Assignment:
First find the line with "3 (v_min m)]>" in the entries below, then set down exactly every line through the line with "Definition flat (c", that line included.

===

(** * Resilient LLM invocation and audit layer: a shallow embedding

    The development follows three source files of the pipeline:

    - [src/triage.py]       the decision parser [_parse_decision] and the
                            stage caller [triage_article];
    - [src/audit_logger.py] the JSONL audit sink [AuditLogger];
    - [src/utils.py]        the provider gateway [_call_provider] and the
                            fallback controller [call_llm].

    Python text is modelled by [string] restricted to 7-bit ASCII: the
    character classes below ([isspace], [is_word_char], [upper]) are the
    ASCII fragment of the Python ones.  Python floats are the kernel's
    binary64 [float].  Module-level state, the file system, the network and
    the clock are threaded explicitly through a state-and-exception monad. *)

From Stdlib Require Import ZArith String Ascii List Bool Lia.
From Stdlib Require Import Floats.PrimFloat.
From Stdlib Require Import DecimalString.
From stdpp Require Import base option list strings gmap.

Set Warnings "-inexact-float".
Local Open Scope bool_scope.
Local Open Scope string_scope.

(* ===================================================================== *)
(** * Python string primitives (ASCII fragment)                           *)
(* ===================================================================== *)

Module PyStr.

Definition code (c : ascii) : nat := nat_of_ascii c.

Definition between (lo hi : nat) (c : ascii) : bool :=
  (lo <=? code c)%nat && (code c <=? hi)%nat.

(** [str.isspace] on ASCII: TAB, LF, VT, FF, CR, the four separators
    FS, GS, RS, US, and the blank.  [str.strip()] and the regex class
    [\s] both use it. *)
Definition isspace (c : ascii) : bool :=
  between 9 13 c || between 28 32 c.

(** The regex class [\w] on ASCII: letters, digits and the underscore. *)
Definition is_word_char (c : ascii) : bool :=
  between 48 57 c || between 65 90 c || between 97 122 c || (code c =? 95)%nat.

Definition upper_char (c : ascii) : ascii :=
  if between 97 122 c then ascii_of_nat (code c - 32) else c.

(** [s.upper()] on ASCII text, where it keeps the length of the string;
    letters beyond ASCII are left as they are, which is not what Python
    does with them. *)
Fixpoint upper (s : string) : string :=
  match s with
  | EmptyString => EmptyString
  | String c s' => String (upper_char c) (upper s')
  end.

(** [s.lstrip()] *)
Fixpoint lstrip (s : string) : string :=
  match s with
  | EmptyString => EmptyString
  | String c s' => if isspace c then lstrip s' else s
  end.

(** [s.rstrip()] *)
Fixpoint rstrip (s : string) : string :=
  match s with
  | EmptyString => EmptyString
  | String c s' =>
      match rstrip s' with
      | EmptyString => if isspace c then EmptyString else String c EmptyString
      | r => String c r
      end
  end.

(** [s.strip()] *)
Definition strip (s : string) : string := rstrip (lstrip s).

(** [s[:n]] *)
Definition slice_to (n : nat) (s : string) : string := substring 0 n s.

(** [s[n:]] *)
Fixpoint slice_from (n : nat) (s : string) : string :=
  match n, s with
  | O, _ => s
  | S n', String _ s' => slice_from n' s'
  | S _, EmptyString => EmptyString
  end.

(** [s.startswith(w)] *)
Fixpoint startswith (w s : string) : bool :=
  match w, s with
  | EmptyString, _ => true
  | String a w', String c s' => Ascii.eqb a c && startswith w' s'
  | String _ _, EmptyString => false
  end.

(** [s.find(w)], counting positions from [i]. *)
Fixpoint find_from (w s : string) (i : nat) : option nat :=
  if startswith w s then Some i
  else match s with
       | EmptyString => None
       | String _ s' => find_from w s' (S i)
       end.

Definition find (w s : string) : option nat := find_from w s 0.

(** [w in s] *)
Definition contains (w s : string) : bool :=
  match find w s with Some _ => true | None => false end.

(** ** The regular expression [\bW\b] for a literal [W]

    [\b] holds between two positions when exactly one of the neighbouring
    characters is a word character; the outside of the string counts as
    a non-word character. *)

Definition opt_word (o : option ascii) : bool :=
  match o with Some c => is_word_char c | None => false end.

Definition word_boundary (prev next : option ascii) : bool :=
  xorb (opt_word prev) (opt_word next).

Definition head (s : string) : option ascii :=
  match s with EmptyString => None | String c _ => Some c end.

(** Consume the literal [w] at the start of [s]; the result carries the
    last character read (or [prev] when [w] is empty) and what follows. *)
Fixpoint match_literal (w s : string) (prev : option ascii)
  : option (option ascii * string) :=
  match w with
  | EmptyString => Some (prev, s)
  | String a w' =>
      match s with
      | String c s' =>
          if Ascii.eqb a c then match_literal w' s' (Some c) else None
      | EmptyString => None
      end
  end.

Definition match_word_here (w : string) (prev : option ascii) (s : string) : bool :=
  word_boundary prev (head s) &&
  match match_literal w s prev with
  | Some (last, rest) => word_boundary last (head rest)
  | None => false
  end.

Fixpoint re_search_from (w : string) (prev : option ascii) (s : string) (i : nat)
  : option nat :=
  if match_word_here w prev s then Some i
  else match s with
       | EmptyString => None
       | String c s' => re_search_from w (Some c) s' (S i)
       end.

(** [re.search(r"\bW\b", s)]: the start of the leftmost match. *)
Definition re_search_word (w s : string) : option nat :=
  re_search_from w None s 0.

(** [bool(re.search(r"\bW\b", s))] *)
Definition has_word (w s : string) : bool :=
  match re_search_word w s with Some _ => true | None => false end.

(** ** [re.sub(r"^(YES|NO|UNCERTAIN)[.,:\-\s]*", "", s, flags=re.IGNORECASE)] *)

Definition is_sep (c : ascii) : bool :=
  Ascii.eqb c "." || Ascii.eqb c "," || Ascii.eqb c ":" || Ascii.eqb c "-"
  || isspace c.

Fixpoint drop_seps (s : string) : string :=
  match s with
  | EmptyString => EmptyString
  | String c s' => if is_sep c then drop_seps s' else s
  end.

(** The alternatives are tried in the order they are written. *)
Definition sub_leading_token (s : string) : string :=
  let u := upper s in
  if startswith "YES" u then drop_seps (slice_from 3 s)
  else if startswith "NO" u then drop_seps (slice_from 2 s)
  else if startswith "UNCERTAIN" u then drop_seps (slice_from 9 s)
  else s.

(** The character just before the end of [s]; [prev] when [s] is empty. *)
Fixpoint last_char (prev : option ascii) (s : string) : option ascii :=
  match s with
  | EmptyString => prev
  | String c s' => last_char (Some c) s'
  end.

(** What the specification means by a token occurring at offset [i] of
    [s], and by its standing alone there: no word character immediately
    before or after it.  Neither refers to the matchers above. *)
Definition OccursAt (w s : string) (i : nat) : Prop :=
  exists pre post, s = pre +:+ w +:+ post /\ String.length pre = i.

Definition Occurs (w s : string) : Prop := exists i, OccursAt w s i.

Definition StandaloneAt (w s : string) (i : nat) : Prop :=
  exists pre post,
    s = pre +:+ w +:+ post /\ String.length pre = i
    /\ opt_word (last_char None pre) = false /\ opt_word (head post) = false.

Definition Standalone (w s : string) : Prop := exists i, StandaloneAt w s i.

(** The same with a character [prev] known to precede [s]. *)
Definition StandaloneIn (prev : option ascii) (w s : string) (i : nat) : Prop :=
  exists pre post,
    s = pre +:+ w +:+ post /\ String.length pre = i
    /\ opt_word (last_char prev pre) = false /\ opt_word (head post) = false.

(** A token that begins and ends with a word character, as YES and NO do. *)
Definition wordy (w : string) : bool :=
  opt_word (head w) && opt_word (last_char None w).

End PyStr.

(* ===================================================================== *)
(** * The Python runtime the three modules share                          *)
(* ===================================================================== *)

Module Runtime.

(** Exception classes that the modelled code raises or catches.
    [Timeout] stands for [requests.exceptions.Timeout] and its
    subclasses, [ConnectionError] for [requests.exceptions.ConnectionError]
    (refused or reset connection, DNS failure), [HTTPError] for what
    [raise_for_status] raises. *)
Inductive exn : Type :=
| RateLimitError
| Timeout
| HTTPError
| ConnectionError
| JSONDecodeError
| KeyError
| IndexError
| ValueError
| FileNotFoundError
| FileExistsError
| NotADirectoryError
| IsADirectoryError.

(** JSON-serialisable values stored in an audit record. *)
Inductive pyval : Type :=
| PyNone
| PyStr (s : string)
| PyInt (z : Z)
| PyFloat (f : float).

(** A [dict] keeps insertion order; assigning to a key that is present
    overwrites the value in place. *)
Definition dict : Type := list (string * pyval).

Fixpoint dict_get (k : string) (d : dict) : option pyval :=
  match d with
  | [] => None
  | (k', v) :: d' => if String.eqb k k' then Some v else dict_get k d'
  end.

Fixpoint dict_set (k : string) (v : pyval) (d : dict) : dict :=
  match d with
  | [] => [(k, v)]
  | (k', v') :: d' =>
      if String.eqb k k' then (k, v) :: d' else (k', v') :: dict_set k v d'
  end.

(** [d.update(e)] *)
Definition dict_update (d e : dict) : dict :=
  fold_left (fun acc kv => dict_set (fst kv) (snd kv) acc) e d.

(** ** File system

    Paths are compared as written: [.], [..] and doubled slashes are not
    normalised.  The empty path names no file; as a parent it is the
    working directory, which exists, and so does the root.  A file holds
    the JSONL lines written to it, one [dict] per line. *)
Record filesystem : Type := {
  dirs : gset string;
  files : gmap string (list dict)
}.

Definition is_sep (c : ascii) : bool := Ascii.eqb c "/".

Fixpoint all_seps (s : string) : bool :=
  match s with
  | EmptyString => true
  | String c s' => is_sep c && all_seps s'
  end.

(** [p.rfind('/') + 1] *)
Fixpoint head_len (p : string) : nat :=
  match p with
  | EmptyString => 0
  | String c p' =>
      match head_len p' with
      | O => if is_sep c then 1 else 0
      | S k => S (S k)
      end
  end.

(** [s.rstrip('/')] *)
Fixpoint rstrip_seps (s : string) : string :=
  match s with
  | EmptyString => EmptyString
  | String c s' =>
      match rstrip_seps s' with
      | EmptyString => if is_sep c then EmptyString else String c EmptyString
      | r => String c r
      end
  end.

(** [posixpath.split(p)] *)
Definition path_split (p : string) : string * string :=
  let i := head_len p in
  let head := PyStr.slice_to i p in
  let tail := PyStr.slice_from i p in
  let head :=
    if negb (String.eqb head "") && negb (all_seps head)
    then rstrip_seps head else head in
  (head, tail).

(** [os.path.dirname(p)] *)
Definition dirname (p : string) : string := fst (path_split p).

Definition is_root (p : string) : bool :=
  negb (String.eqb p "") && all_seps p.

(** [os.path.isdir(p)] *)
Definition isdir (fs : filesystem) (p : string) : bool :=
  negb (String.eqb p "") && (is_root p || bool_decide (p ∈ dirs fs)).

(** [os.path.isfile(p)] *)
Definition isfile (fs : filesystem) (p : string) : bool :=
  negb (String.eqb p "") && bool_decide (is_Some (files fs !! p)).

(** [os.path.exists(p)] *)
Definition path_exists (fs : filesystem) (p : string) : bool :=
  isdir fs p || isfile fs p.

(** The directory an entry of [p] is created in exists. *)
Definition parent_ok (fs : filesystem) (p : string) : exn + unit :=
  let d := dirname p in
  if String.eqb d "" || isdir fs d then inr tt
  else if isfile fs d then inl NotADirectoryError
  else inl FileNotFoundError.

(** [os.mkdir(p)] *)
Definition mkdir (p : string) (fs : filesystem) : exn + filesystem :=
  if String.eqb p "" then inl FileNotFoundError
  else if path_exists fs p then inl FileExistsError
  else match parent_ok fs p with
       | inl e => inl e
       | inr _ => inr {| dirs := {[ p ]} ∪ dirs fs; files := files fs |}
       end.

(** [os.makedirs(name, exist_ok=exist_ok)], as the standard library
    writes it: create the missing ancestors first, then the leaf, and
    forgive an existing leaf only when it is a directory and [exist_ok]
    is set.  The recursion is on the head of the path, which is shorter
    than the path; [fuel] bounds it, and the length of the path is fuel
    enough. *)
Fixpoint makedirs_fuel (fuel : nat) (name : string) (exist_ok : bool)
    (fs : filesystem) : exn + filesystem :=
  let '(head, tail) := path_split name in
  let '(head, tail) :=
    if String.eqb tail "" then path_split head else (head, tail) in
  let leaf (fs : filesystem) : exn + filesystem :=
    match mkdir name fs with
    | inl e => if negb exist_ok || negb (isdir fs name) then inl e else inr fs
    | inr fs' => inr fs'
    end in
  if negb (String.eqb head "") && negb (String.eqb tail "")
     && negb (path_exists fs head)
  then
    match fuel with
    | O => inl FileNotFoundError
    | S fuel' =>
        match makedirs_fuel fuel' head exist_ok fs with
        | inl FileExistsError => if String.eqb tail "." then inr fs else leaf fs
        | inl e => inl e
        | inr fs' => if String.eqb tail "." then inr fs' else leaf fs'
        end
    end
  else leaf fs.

===

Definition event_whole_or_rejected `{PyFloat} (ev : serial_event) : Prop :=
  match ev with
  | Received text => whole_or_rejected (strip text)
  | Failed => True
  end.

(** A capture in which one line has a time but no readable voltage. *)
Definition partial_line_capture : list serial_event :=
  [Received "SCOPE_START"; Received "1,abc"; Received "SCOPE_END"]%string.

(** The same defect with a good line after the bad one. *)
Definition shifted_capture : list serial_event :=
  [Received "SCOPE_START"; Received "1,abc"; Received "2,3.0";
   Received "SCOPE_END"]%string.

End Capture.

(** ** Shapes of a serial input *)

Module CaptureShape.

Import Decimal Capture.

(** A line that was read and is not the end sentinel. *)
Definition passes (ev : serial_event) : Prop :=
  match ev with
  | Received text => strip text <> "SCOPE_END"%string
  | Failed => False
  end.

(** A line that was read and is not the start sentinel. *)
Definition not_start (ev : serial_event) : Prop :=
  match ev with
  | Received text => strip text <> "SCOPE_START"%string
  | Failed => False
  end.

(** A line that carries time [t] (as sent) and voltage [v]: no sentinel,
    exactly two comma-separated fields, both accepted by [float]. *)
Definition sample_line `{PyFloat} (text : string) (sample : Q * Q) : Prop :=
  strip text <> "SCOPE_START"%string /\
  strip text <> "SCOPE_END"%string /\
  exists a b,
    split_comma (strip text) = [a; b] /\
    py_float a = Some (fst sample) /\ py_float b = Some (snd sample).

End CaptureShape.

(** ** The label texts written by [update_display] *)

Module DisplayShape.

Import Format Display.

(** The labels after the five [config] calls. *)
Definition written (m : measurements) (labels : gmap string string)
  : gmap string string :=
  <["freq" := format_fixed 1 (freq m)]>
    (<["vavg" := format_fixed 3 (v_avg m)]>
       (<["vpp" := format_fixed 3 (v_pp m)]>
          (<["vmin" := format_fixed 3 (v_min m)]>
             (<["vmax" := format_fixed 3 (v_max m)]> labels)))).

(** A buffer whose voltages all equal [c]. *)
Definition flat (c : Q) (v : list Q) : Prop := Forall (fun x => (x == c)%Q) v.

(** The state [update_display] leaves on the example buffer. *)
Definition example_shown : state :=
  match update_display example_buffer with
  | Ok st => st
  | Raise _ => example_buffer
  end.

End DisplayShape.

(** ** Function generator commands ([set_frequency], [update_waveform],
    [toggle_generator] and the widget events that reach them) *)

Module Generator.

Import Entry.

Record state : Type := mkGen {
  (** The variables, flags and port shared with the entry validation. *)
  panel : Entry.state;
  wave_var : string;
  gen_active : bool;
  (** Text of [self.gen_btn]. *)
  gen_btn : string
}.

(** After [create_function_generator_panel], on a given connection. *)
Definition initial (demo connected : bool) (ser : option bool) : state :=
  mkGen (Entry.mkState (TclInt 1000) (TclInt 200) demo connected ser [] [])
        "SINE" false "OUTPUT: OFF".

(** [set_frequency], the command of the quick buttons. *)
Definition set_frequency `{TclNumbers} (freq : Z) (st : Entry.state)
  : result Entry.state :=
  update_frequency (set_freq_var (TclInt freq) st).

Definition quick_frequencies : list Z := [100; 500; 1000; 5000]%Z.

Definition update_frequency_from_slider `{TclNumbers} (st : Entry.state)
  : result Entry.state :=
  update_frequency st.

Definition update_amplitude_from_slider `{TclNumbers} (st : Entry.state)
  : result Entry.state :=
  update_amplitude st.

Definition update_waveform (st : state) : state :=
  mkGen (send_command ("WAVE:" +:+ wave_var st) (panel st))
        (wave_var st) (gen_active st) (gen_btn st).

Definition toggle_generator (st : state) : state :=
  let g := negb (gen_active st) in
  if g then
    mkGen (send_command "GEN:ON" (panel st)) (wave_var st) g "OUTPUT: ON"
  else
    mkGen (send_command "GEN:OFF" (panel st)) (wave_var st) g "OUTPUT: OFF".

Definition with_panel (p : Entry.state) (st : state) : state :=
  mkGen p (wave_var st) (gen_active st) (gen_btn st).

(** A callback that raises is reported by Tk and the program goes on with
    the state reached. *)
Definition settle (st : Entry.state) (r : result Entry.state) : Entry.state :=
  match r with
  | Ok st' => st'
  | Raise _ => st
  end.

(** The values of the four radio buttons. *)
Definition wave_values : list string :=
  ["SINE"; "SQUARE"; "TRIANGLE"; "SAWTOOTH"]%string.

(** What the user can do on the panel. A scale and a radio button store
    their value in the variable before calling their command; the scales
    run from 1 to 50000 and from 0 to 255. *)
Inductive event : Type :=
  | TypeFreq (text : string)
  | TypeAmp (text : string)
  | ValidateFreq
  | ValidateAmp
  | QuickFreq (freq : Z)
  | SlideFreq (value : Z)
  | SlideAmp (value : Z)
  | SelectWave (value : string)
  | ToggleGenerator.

===

Answer below:
          (<["vmin" := format_fixed 3 (v_min m)]>
             (<["vmax" := format_fixed 3 (v_max m)]> labels)))).

(** A buffer whose voltages all equal [c]. *)
Definition flat (c : Q) (v : list Q) : Prop := Forall (fun x => (x == c)%Q) v.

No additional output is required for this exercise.